Alpha NotesAlpha means that I am looking for people to report bugs. The best place to do that is in the comments below.
The list of known issues/bugs for this release is:
- Choice of Keyboard or Joystick is a throwback to the original Spectrum version and is unnecessary on MSX, which should poll keyboard and BOTH joysticks.
- The MSX version is faster, so the effect of 'steering' the bullet is somewhat lost. Consider slowing the bullet down.
- If you crash during Night Patrol, you restart in daytime.
- Wipe between screens looks shit.
- Some of the audio appears to delay in starting (try crashing into a tree).
- Debris animation wraps around to left of screen when source of explosion is on right.
- Improve colors in debris animation.
- Throttle SFX.
- Helicopter animates only one blade.
- The tanks colors are very 'creative'.
- Final tuning of tree density TreePopulationLookup table.
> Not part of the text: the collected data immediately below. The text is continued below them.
Lemma still_None p : p ∉ desired ∨ before !! p = None → still !! p = None.
Proof. intros Hp. apply map_lookup_filter_None. destruct Hp as [Hp|Hp]; [right; by intros v _|by left]. Qed.

Lemma spec_add_via o p : carriable D p → o !! p = None →
  spec (Has t0 D x1 still o) (adds p) (fun r f x => match r with Some via => Has t0 D x1 still (<[p := via]> o) f x | None => Has t0 D x1 still o f x end) (fun _ => Has t0 D x1 still o).
Proof.
  intros Hc Hp. unfold add_via. destruct (if has ":" p then v6 else v4) as [via|].
  - eapply spec_bind; [by apply spec_add|]. intros [|]; by apply spec_ret.
  - destruct (has ":" p); [by apply spec_ret|by apply spec_err].
Qed.

Lemma spec_take o p : carriable D p → o !! p = None →
  spec (fun f '(o', x) => o' = o ∧ Now f (o', x)) (take adds p)
    (fun _ f '(o', x) => (o' = o ∨ ∃ via, o' = <[p := via]> o) ∧ Now f (o', x)) (fun _ f '(o', x) => o' = o ∧ Now f (o', x)).
Proof.
  intros Hc Hp. unfold take. eapply (spec_bind _ _ _ (fun r f '(o', x) => o' = o ∧ Has t0 D x1 still (match r with Some via => <[p := via]> o | None => o end) f x)).
  - apply spec_host. intros o'. apply (spec_pure _ (o' = o)); [by intros f x []|]. intros ->.
    eapply spec_weaken; [by apply (spec_add_via o p)|by intros f x []| |done]. by intros [via|] f x Hh.
  - intros [via|]; [|apply spec_ret; intros f [o' x] [-> Hh]; split; [by left|done]].
    eapply spec_bind; [apply (spec_get _ (fun q f '(o', x) => q = o ∧ Has t0 D x1 still (<[p := via]> o) f x)); naive_solver|].
    intros q. apply spec_put. intros s f x [-> Hh]. split; [right; by exists via|done].
Qed.

Lemma spec_drop_carrier o p via : o !! p = Some via → still !! p = None →
  spec (fun f '(o', x) => o' = o ∧ Now f (o', x)) (on_host (removes p via)) (fun _ f '(o', x) => o' = o ∧ Has t0 D x1 still (delete p o) f x) (fun _ f '(o', x) => o' = o ∧ Now f (o', x)).
Proof.
  intros Hp Hs. apply spec_host. intros o'. apply (spec_pure _ (o' = o)); [by intros f x []|]. intros ->.
  eapply spec_weaken; [by apply (spec_remove_carrier t0 D x1 still o p via)|by intros f x []|done|done].
Qed.

Lemma spec_drop_new o p : still !! p = None →
  spec (fun f '(o', x) => o' = o ∧ Now f (o', x)) (drop_new removes p)
    (fun _ f '(o', x) => (o' = o ∨ o' = delete p o) ∧ Now f (o', x)) (fun _ f '(o', x) => o' = o ∧ Now f (o', x)).
Proof.
  intros Hs. unfold drop_new. eapply spec_bind; [apply (spec_get _ (fun q f '(o', x) => q = o ∧ o' = o ∧ Now f (o', x))); naive_solver|].
  intros q. apply (spec_pure _ (q = o)); [by intros f [? ?] []|]. intros ->. destruct (o !! p) as [via|] eqn:Hp.
  - eapply spec_bind; [eapply spec_weaken; [by apply (spec_drop_carrier o p via)|by intros f [? ?] []|intros a f y Hy; exact Hy|done]|]. intros u.
    eapply spec_bind; [apply (spec_get _ (fun q f '(o', x) => q = o ∧ Has t0 D x1 still (delete p o) f x)); naive_solver|].
    intros q. apply spec_put. intros s f x [-> Hh]. split; [by right|done].
  - apply spec_ret. intros f [o' x] (_ & -> & Hh). split; [by left|done].
Qed.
There may be too many trees way too fast, or it's too easy.
- It has been optimized in terms of how it renders and I've taken advantage of that to present a game that is faster than the original ZX Spectrum version.
- Colored sprites.
- More audio effects have been added.
This was one of the first cassette games I purchase for the ZX Spectrum. It's a classic for that computer. The fact it is #1 on the Your Sinclair top 100 should inform you how people feel about this game.
I was fascinated by how such a playable title was put into a 16k game. Having finally had time to look into that, what better way of paying homage to it than creating versions for new platforms. I decided the MSX was first largely because I had never programmed for MSX prior and I felt I may be able to make slight improvements.
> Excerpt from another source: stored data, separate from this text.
(* ===== verification/NodeSpec.v ===== *)
(** * What a node does to the routing table

    [NodeInv]: the table is the one found plus the routes the node's records name.  Every step
    of [HostEffects] keeps it, whatever fails on the way. *)

From Stdlib Require Import Strings.Ascii Strings.String.
From S2P Require Import Prelude.
From S2P Require Import Words.
From S2P Require Import NetAddr.
From S2P Require Import NetText.
From S2P Require Import Prefix.
From S2P Require Import RouteTable.
From S2P Require Import Apply.
From S2P Require Import Domain.
From S2P Require Import NodeConfig.
From S2P Require Import HostRun.
From S2P Require Import Rib.
From S2P Require Import HostRoutes.
From S2P Require Import ExitSpec.
From S2P Require Import Bypass.
From S2P Require Import BypassSpec.
From S2P Require Import HostEffects.
From S2P Require Import HostAccount.
From S2P Require Import OverlaySpec.
From S2P Require Import TunnelSpec.

(** ** What leaves the routing table alone *)

Section Stays.
Context {H : Type} `{!HostOs H} `{!HostLaws H (list rib)}.

Definition stays {A} (m : st H ApplyError A) : Prop := ∀ P : list rib → Prop, spec (fun _ => P) m (fun _ _ => P) (fun _ _ => P).
Definition stays_with {S A : Type} (m : st (S * H) ApplyError A) : Prop := ∀ P : list rib → Prop,
  spec (fun _ '(_, x) => P x) m (fun _ _ '(_, x) => P x) (fun _ _ '(_, x) => P x).

Context {S : Type}.
Lemma stays_host {A} (m : st H ApplyError A) : stays m → stays_with (on_host m : st (S * H) ApplyError A).
Proof. intros Hm P. apply spec_host. intros s. apply Hm. Qed.
Lemma stays_get : stays_with (get_state : st (S * H) ApplyError S).
Proof. intros P. by apply spec_get. Qed.
Lemma stays_put (s : S) : stays_with (put_state s : st (S * H) ApplyError unit).
Proof. intros P. by apply spec_put. Qed.
Lemma stays_ret {A} (a : A) : stays_with (mret a : st (S * H) ApplyError A).
Proof. intros P. by apply spec_ret. Qed.
Lemma stays_lift {A} (r : res ApplyError A) : r ≠ Panic → stays_with (lift r : st (S * H) ApplyError A).
Proof. intros Hr P. by apply spec_lift. Qed.
Lemma stays_bind {A B} (m : st (S * H) ApplyError A) (k : A → st (S * H) ApplyError B) : stays_with m → (∀ a, stays_with (k a)) → stays_with (m ≫= k).
Proof. intros Hm Hk P. eapply spec_bind; [apply (Hm P)|]. intros a. apply Hk. Qed.
Lemma stays_attempt {A} (m : st (S * H) ApplyError A) : stays_with m → stays_with (attempt m).
Proof. intros Hm P. apply spec_tried. apply Hm. Qed.
Lemma stays_modify (g : S → S) : stays_with (modify_state g : st (S * H) ApplyError unit).
Proof. apply stays_bind; [apply stays_get|]. intros s. apply stays_put. Qed.
Lemma stays_zoom {T A : Type} (get : S → T) (put : T → S → S) (m : st (T * H) ApplyError A) : stays_with m → stays_with (zoom get put m).
Proof. intros Hm P. apply spec_zoom. intros w. eapply spec_weaken; [apply (Hm P)|by intros f [s x] []|done|done]. Qed.
End Stays.

Create HintDb stays.
#[export] Hint Resolve stays_host stays_get stays_put stays_ret stays_bind stays_attempt stays_modify stays_zoom : stays.

(** The backends leave it alone. *)
Class DnsLaws (H : Type) `{!HostOs H} `{!HostLaws H (list rib)} `{!DnsBackend H} : Prop := {
  stays_set_mode dns full : stays (set_mode (H:=H) dns full);
  stays_clear : stays (clear (H:=H));
  stays_owned : stays (owned_dns (H:=H));
  stays_verify : stays (verify_file (H:=H))
}.
Class BackendLaws (H B : Type) `{!HostOs H} `{!HostLaws H (list rib)} `{!DnsBackend H} `{!Firewall H B} `{!KillSwitch H} : Prop := {
  backend_dns :: DnsLaws H;
  stays_detect : stays (detect (H:=H) (B:=B));
  stays_lease tun : stays (has_lease (H:=H) (B:=B) tun);
  stays_recover tun : stays (recover (H:=H) (B:=B) tun);
  stays_up (b : B) phys tun cidr trust : stays (fw_up (H:=H) b phys tun cidr trust);
  stays_down (b : B) phys tun : stays (fw_down (H:=H) b phys tun);
  stays_guard tun ips retain : stays (guard_sync (H:=H) tun ips retain);
  stays_check tun : stays (guard_check (H:=H) tun)
}.

Section Backends.
Context {H B : Type} `{!HostOs H} `{!HostLaws H (list rib)} `{!Serde Json} `{!RibLaws H} `{!DnsBackend H} `{!Firewall H B} `{!KillSwitch H} `{!BackendLaws H B}.

Lemma stays_sync_dns desired (set : string → st H ApplyError unit) reset : (∀ dns, stays (set dns)) → stays reset → stays_with (sync_dns_with desired set reset).
Proof.
  intros Hs Hr. unfold sync_dns_with. apply stays_bind; [auto with stays|]. intros s. destruct desired as [dns|].
  - destruct (_ || _); auto 10 with stays.
  - destruct (_ || _); auto 10 with stays.
Qed.

Lemma stays_sync_dns_mode desired full (set : string → bool → st H ApplyError unit) reset verify :
  (∀ dns b, stays (set dns b)) → stays reset → stays verify → stays_with (sync_dns_mode_with desired full set reset verify).
Proof.
  intros Hs Hr Hv. unfold sync_dns_mode_with. apply stays_bind; [auto with stays|]. intros u. apply stays_bind.
  - apply stays_zoom, stays_sync_dns; auto.
  - intros v. destruct (full && _); auto with stays.
Qed.

Lemma stays_set_dns dns full : stays (set_dns (H:=H) dns full).
Proof. unfold set_dns. destruct (_ || _); [intros P; by apply spec_lift|apply stays_set_mode]. Qed.

Lemma stays_recover_nat on lease cleanup : stays lease → stays cleanup → stays_with (recover_nat (H:=H) (B:=B) on lease cleanup).
Proof.
  intros Hl Hc. unfold recover_nat. apply stays_bind; [auto with stays|]. intros s. destruct (recovered s); [auto with stays|].
  apply stays_bind; [destruct on; auto with stays|]. intros le. destruct (_ && recovery_deferred s); [auto with stays|].
  apply stays_bind; [auto with stays|]. intros [u|e|]; [auto with stays| |auto with stays]. destruct (_ && _); [auto with stays|]. by apply stays_lift.
Qed.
The MSX version is faster. I originally developed a similar bitmap-based implementation but the game draws and overdraws quite a lot - for every 9 bytes of data (a character and its color) written to the screen on the Spectrum, required 16 bytes on MSX. For the same CPU, same speed the MSX version was slower. Therefore the only choice was to optimize it for MSX hardware and in doing so, I managed to keep all graphics intact AND still meet the original goal of a more colorful version.
What next?As the Alpha issues are reported/fixed, this naturally has to go onto ColecoVision in some form or other. I also want to put something onto Mattel Aquarius. I'd also like to do a 6502 version. Finally, the MSX bitmap version...while it was never finished I'd like to re-purpose that code for another bitmap-based format at some point. Suggestions welcome.